When I explained this procedure to Joanie a few days ago, she smirked and said, "Put your hand in the box."  She was referring to the part of Dune (movie and book) where young Paul Atreides is tested by the Reverend Mother Gaius Helen Mohaim.  The Reverend Mother holds out a box and says, "Put your hand in the box."  Paul says, "What's in the box?" and she says, "Pain."

I'd suggest you watch this part of the movie, because I kept thinking about it on the 5-hour drive down from St. Paul.  Start from about 40 seconds in.

The first order of business was to determine my pain threshold.  In the control room Antoine strapped a small black box on my left forearm, gradually increased the heat, and told me to press the space bar on a laptop in front of me when I found it "unbearable" or "not tolerable."  "Which one?" I asked.  "Your choice," he said.  We did that 10 times until he found what for me was a "10."
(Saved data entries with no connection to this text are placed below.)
(** ** Theorems *)

(** C40: a certificate in its life: the one that signing returns for a node, with the duration of the
    specification, is kept by later reconciliations, which then only read the clock, as long as
    rotation is off or at least the configured days are left; but if the duration is shorter than
    these days, every reconciliation, from the next on, signs a new one. *)
Theorem issued_certificate_rotation (instance : OpenSearchCluster) (ca : PEMCert)
    (cd : certDescription) (side : TlsSide) (pw : penv) (cert : PEMCert) :
  let duration := resolveCertDuration instance (cd_certContext cd) in
  let signing := run pw (CreateAndSignCertificate ca (cd_commonName cd) (cl_Name instance)
                           (cd_dnsNames cd) duration) [] in
  let rotation := tl_RotateDaysBeforeExpiry side * (24 * hour) in
  contextSide instance (cd_certContext cd) = Some side -> duration < 2 ^ 63 ->
  documented signing.2 -> signing.1 = Returned (Ok cert) ->
  exists issuedAt, psaw signing.2 Now issuedAt /\
    forall w : oenv, let now := w (Local_ TimeNow) [] in issuedAt <= now ->
      let later := run w (generateNewCertIfNeeded instance ca cd (Some (certBytes cert))) [] in
      (rotation <= 0 \/ now + rotation <= seconds (issuedAt + orAYear duration) ->
         later = (Returned (Ok None), [Ev (Local_ TimeNow) now])) /\
      (0 < rotation -> orAYear duration < rotation ->
         exists a, saw later.2 (Local_ (signRequest instance ca cd)) a).
Proof.
  cbv zeta. intros Hs Hd Hdoc Hr.
  pose proof (run_CreateAndSign pw ca (cd_commonName cd) (cl_Name instance) (cd_dnsNames cd)
                (resolveCertDuration instance (cd_certContext cd))) as Hw. cbv zeta in Hw. rewrite Hr in Hw.
  destruct (issued_reads _ _ _ _ _ _ _ Hdoc Hw) as (caDer & chain & caKey & cacert & t & _ & _ & Ht & Hc).
  exists t. split; [done|]. intros w Hn. pose proof (run_renewal _ _ _ w _ _ Hs Hc) as Hrun.
  cbv zeta in Hrun. cbn [x_NotAfter leafOf] in Hrun.
  set (d := orAYear _) in *. set (now := w (Local_ TimeNow) []) in *.
  assert (seconds (t + d) <= t + d) by apply seconds_le.
  assert (d < 2 ^ 63) by by apply orAYear_int64.
  split; [intros Hk|intros Hpos Hk].
  - apply run_kept. rewrite Hrun. do 2 f_equal. destruct (decide (0 < tl_RotateDaysBeforeExpiry side)).
    + rewrite (bool_decide_false (Z.quot _ _ < _)); [by rewrite andb_false_r|].
      apply days_left_kept; unfold hour in *; lia.
    + by rewrite bool_decide_false.
  - eapply run_renewed. rewrite Hrun, !bool_decide_true; [done| |unfold hour in *; lia].
    apply days_left_due; unfold hour in *; lia.
Qed.

(** The chain of trust: a generated authority, stored in its secret and read back, signs without
    a panic, an error is the answer to a request for a number, a key or a signature, and what it
    signs is accepted by the check of the admin certificate against the same authority. *)
Theorem generated_ca_signs (name : string) (ca : PEMCert) (pw pw' : penv) commonName orgUnit
    (dnsnames : list string) (validity : Z) :
  let made := run pw (GenerateCA name) [] in
  let stored := CAFromSecret (SecretDataCA ca) in
  let signing := run pw' (CreateAndSignCertificate stored commonName orgUnit dnsnames validity) [] in
  documented made.2 -> documented signing.2 -> made.1 = Returned (Ok ca) ->
  match signing.1 with
  | Returned (Ok cert) =>
      forall w : oenv, exists c,
        (run w (NewCertValidater (certBytes cert)) []).1 = Returned (Ok c) /\
        (run w (IsSignedByCA c stored) []).1 = Returned (Ok true)
  | Returned (Err e) => failed signing.2 e
  | Panicked _ => False
  end.
Proof.
  cbv zeta. rewrite CAFromSecret_SecretDataCA. intros Hd Hd' Hm.
  destruct (wp_sound pw _ _ _ [] (wp_GenerateCA name) I) as [Hg _]. rewrite Hm in Hg.
  destruct (generated_pair _ _ _ Hd Hg) as (der & key & na & Hk & Hp & Hc).
  pose proof (run_CreateAndSign pw' ca commonName orgUnit dnsnames validity) as Hs. cbv zeta in Hs.
  destruct (run pw' _ []) as [[[cert|e]|m] h]; cbn [fst snd signing_done] in *.
  - destruct (issued_reads _ _ _ _ _ _ _ Hd' Hs) as (d' & ch & k' & cc & now & E & Ep & _ & (der' & Hp' & Hc')).
    rewrite Hk in E. simplify_eq. intros w. exists (leafOf cc commonName orgUnit (now + orAYear validity)).
    unfold IsSignedByCA, NewCertValidater. rewrite Hp, Hp', Hc'. split; [done|].
    rewrite Ep, run_bind. cbn. by rewrite bool_decide_true.
  - destruct Hs as [[Hs|(d' & ch & k' & Hs & Hs')]|Hs]; [congruence| |done]. congruence.
  - destruct Hs as [k' Hs]. congruence.
Qed.

End Pki.

(** ** The names can be read back *)

Definition stringOf (l : list Z) : string :=
  String.string_of_list_ascii (map (fun z => Ascii.ascii_of_nat (Z.to_nat z)) l).
(** The DNS names among general names have the tag 2 of the context. *)
Definition readDnsNames (value : list Z) : option (list string) :=
  match readSequence value with
  | None => None
  | Some es => Some (map (fun e => stringOf e.2)
                       (filter (fun e : Z * list Z => e.1 = identifier 2 2 false) es))
  end.

Lemma stringOf_bytesOf s : stringOf (bytesOf s) = s.
Proof.
  unfold stringOf, bytesOf. rewrite map_map.
  rewrite (map_ext _ id) by (intros c; rewrite Nat2Z.id; apply Ascii.ascii_nat_embedding).
  rewrite map_id. apply String.string_of_list_ascii_of_string.
Qed.

Lemma len_app l k : len (l ++ k) = len l + len k.
Proof. unfold len. rewrite length_app. lia. Qed.
Lemma int64_app_r l k : int64 (len (l ++ k)) -> int64 (len k).
Proof. rewrite len_app. unfold int64, len. lia. Qed.
Lemma int64_app_l l k : int64 (len (l ++ k)) -> int64 (len l).
Proof. rewrite len_app. unfold int64, len. lia. Qed.

Lemma written_names names :
  int64 (len (concat (map marshalRaw (map (fun name => mkRaw 2 2 false (bytesOf name) []) names)))) ->
  Forall2 written (map (fun name => mkRaw 2 2 false (bytesOf name) []) names)
    (map (fun name => (identifier 2 2 false, bytesOf name)) names).
Proof.
  induction names as [|name names IH]; intros H; constructor.
  - apply written_raw. cbn [map concat] in H. apply int64_app_l in H. by apply int64_app_r in H.
  - apply IH. cbn [map concat] in H. by eapply int64_app_r.
Qed.
(* ===== verification/ReconcileHelpers.v ===== *)
(** * ReconcileHelpers: images, commands and the paths of a version

    Models [pkg/helpers/reconcile-helpers.go] and the methods of [ImageSpec]. *)

From S2P Require Import Prelude Prog Resources Api K8sClient Helpers RContext.

(** ** The standard library *)

(** [path.Clean], on the elements of a path: [done] holds the ones kept, the last first. *)
Fixpoint cleanElems (rooted : bool) (done elems : list string) : list string :=
  match elems with
  | [] => rev done
  | e :: elems =>
      if (e == "") || (e == ".") then cleanElems rooted done elems
      else if e == ".." then
        match done with
        | d :: done' =>
            if d == ".." then cleanElems rooted (e :: done) elems else cleanElems rooted done' elems
        | [] => cleanElems rooted (if rooted then [] else [e]) elems
        end
      else cleanElems rooted (e :: done) elems
  end.
Definition pathClean (p : string) : string :=
  let rooted := String.prefix "/" p in
  let body := JoinWith (cleanElems rooted [] (Split p "/")) "/" in
  if rooted then "/" +:+ body else if body == "" then "." else body.
(** [path.Join] of two elements; empty ones are dropped. *)
Definition pathJoin (a b : string) : string :=
  match filter (λ e, e <> "") [a; b] with
  | [] => ""
  | l => pathClean (JoinWith l "/")
  end.

(** [strings.ReplaceAll] of one byte. *)
Fixpoint ReplaceAll (s : string) (c : ascii) (new : string) : string :=
  match s with
  | EmptyString => ""
  | String a s' => if bool_decide (a = c) then new +:+ ReplaceAll s' c new
                   else String a (ReplaceAll s' c new)
  end.

(** ** Images *)

Definition GetImage (s : ImageSpec) : string := default "" (img_Image s).
Definition GetImagePullPolicy (s : ImageSpec) : string := default "" (img_PullPolicy s).

(** What is set of the custom image goes into the result; the boolean tells whether that is
    all. *)
Definition useCustomImage (customImageSpec : option ImageSpec) (result : ImageSpec)
    : ImageSpec * bool :=
  match customImageSpec with
  | None => (result, false)
  | Some custom =>
      let policy := match img_PullPolicy custom with Some p => Some p | None => img_PullPolicy result end in
      let secrets := match img_PullSecrets custom with [] => img_PullSecrets result | l => l end in
      match img_Image custom with
      | Some image => (mkImage (Some image) policy secrets, true)
      | None => (mkImage (img_Image result) policy secrets, false)
      end
  end.

Definition zeroImage : ImageSpec := mkImage None None [].
Definition imageOf (custom : option ImageSpec) (repo image version : string) : ImageSpec :=
  let '(result, done) := useCustomImage custom zeroImage in
  if (done : bool) then result
  else mkImage (Some (pathJoin repo image +:+ ":" +:+ version)) (img_PullPolicy result)
         (img_PullSecrets result).

Definition ResolveInitHelperImage (cr : OpenSearchCluster) : ImageSpec :=
  let ih := sp_InitHelper (cl_Spec cr) in
  imageOf (ih_ImageSpec ih) (default "docker.io" (g_DefaultRepo (sp_General (cl_Spec cr)))) "busybox"
    (default "latest" (ih_Version ih)).

(** The node pool that the function is given is not used. *)
Definition ResolveImage (cr : OpenSearchCluster) : ImageSpec :=
  let g := sp_General (cl_Spec cr) in
  imageOf (g_ImageSpec g) (default "docker.io/opensearchproject" (g_DefaultRepo g)) "opensearch"
    (g_Version g).

Definition ResolveDashboardsImage (cr : OpenSearchCluster) : ImageSpec :=
  let g := sp_General (cl_Spec cr) in
  let d := sp_Dashboards (cl_Spec cr) in
  let version := if db_Version d == "" then g_Version g else db_Version d in
  imageOf (db_ImageSpec d) (default "docker.io/opensearchproject" (g_DefaultRepo g))
    "opensearch-dashboards" version.

(** ** Ports and paths *)

Section VersionCheck.
Context `{HV : HcVersion}.

(** The version without its prerelease part is at least 2.0; an error of the constraint leaves
    the empty constraint, which every version meets. *)
Definition isVersion2OrHigher (version : string) : bool :=
  match HNewVersion version with
  | Err _ => false
  | Ok versionPassed =>
      match HSegments versionPassed with
      | [] => false
      | major :: rest =>
          let minor := default 0 (rest !! 0%nat) in
          let patch := default 0 (rest !! 1%nat) in
          match HNewVersion (Itoa major +:+ "." +:+ Itoa minor +:+ "." +:+ Itoa patch) with
          | Err _ => false
          | Ok baseVersion =>
              match HNewConstraint ">= 2.0" with
              | Ok constraints => HCheck constraints baseVersion
              | Err _ => true
              end
          end
      end
  end.

(** The HTTP port, the port of [securityadmin] and the directory of the security configuration. *)
Definition VersionCheck (instance : OpenSearchCluster) : Z * Z * string :=
  let g := sp_General (cl_Spec instance) in
  let httpPort := if bool_decide (0 < g_HttpPort g) then g_HttpPort g else 9200 in
  let opensearchHome := GetOpenSearchHome g in
  if isVersion2OrHigher (g_Version g)
  then (httpPort, httpPort, opensearchHome +:+ "/config/opensearch-security")
  else (httpPort, 9300, opensearchHome +:+ "/plugins/opensearch-security/securityconfig").

End VersionCheck.

(** ** Commands *)

Definition quotedPlugin (plugin : string) : string :=
  " '" +:+ ReplaceAll plugin "'" "\'" +:+ "'".

Definition BuildMainCommand (installerBinary : string) (pluginsList : list string)
    (batchMode : bool) (entrypoint : string) : list string :=
  let com := installerBinary +:+ " install" +:+ (if batchMode then " --batch" else "") in
  match pluginsList with
  | [] => ["/bin/bash"; "-c"; "set -f && " +:+ entrypoint]
  | _ =>
      ["/bin/bash"; "-c";
       "set -f && " +:+ foldl (fun com plugin => com +:+ quotedPlugin plugin) com pluginsList +:+
       " && " +:+ entrypoint]
  end.

Definition BuildMainCommandOSD (installerBinary : string) (pluginsList : list string)
    (entrypoint : string) : list string :=
  ["/bin/bash"; "-c";
   foldl (fun com plugin => com +:+ installerBinary +:+ " install" +:+ quotedPlugin plugin +:+ " && ")
     "" pluginsList +:+ entrypoint].

(** ** Lemmas *)

(** A custom image is taken as it is; otherwise its pull settings are kept. *)
Lemma imageOf_custom custom image repo name version :
  img_Image custom = Some image ->
  imageOf (Some custom) repo name version = custom.
Proof. intros H. unfold imageOf, useCustomImage. rewrite H. by destruct custom as [? [] []]; cbn in *; subst. Qed.
Lemma imageOf_default custom repo name version :
  img_Image custom = None ->
  imageOf (Some custom) repo name version =
    mkImage (Some (pathJoin repo name +:+ ":" +:+ version)) (img_PullPolicy custom)
      (img_PullSecrets custom).
Proof. intros H. unfold imageOf, useCustomImage. rewrite H. by destruct custom as [? [] []]. Qed.

Example pathJoin_repo : pathJoin "docker.io/opensearchproject/" "opensearch" = "docker.io/opensearchproject/opensearch".
Proof. reflexivity. Qed.
Example pathJoin_dots : pathJoin "a/../b/./" "../c" = "c" /\ pathJoin "" "c" = "c" /\ pathJoin "/.." "c" = "/c".
Proof. repeat split. Qed.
Steve grimaces from the heat

Heat

We finished that up and I got up to get ready for the lab.  The technician at the computer screen behind me in the picture said, "Steve, what's your middle initial?"  I said, "H.  Stephen Horton Tibbetts."  He hesitated a moment, tapped something into his keyboard, hit return, and I  saw the letters "SHT SCAN" on the top of his monitor.  (Later on, at dinner, Mom laughed and said, "Oh.  Sorry.  Sorry about that.  I never thought about that when we named you.")

I popped in some ear plugs they gave me (the machine was loud) and put the respiration belt around my middle.  I laid down on the sliding panel, the technicians attached the heart monitor and other devices to my hands, and they slid me into the machine.  It started whirring and clunking.  The technicians closed the door to the lab and went back into the control room.  My heart was beating really fast, and knowing that Antoine and the technicians were monitoring my heartbeat made it speed up even more.  We started.  Open Presence.  Burning.  Focused Attention.  Burning.  "Put your hand in the box."  There were speakers inside the machine.  Antoine occasionally asked, "How are you doing?"  I always replied that I was doing fine.  The machine was very loud, and I couldn't really move my neck or head for quite some time.  Amazingly, the burning pad did not leave a mark on my skin.

It seemed to go well.  We finished.  The technician came in and unhooked everything, finally sliding me out.  I felt somewhat drained.  I didn't ask how I did.  I sat up and Antoine came into the lab and said, "Good job, Steve."  I had been hoping he would throw the door open and shout, "Kull wahad! No woman-child ever withstood that much!"

But he didn't.  The technician took our picture, and then Antoine and I spent some time in the control room talking.  Richie came in, hugged me, and gave me an autographed copy of his book.

Then I came back to Oakwood and Dad and I had a beer apiece again.  We had a nice dinner.  I typed this while Mom and Dad listened to a book on tape.

 

Steve puts in earplugs

Earplugs

 

Being fed into the fMRI

Into the machine

 

Further into the fMRI.

Further in

 

Exhausted, and getting out after 4 hours. Need to pee.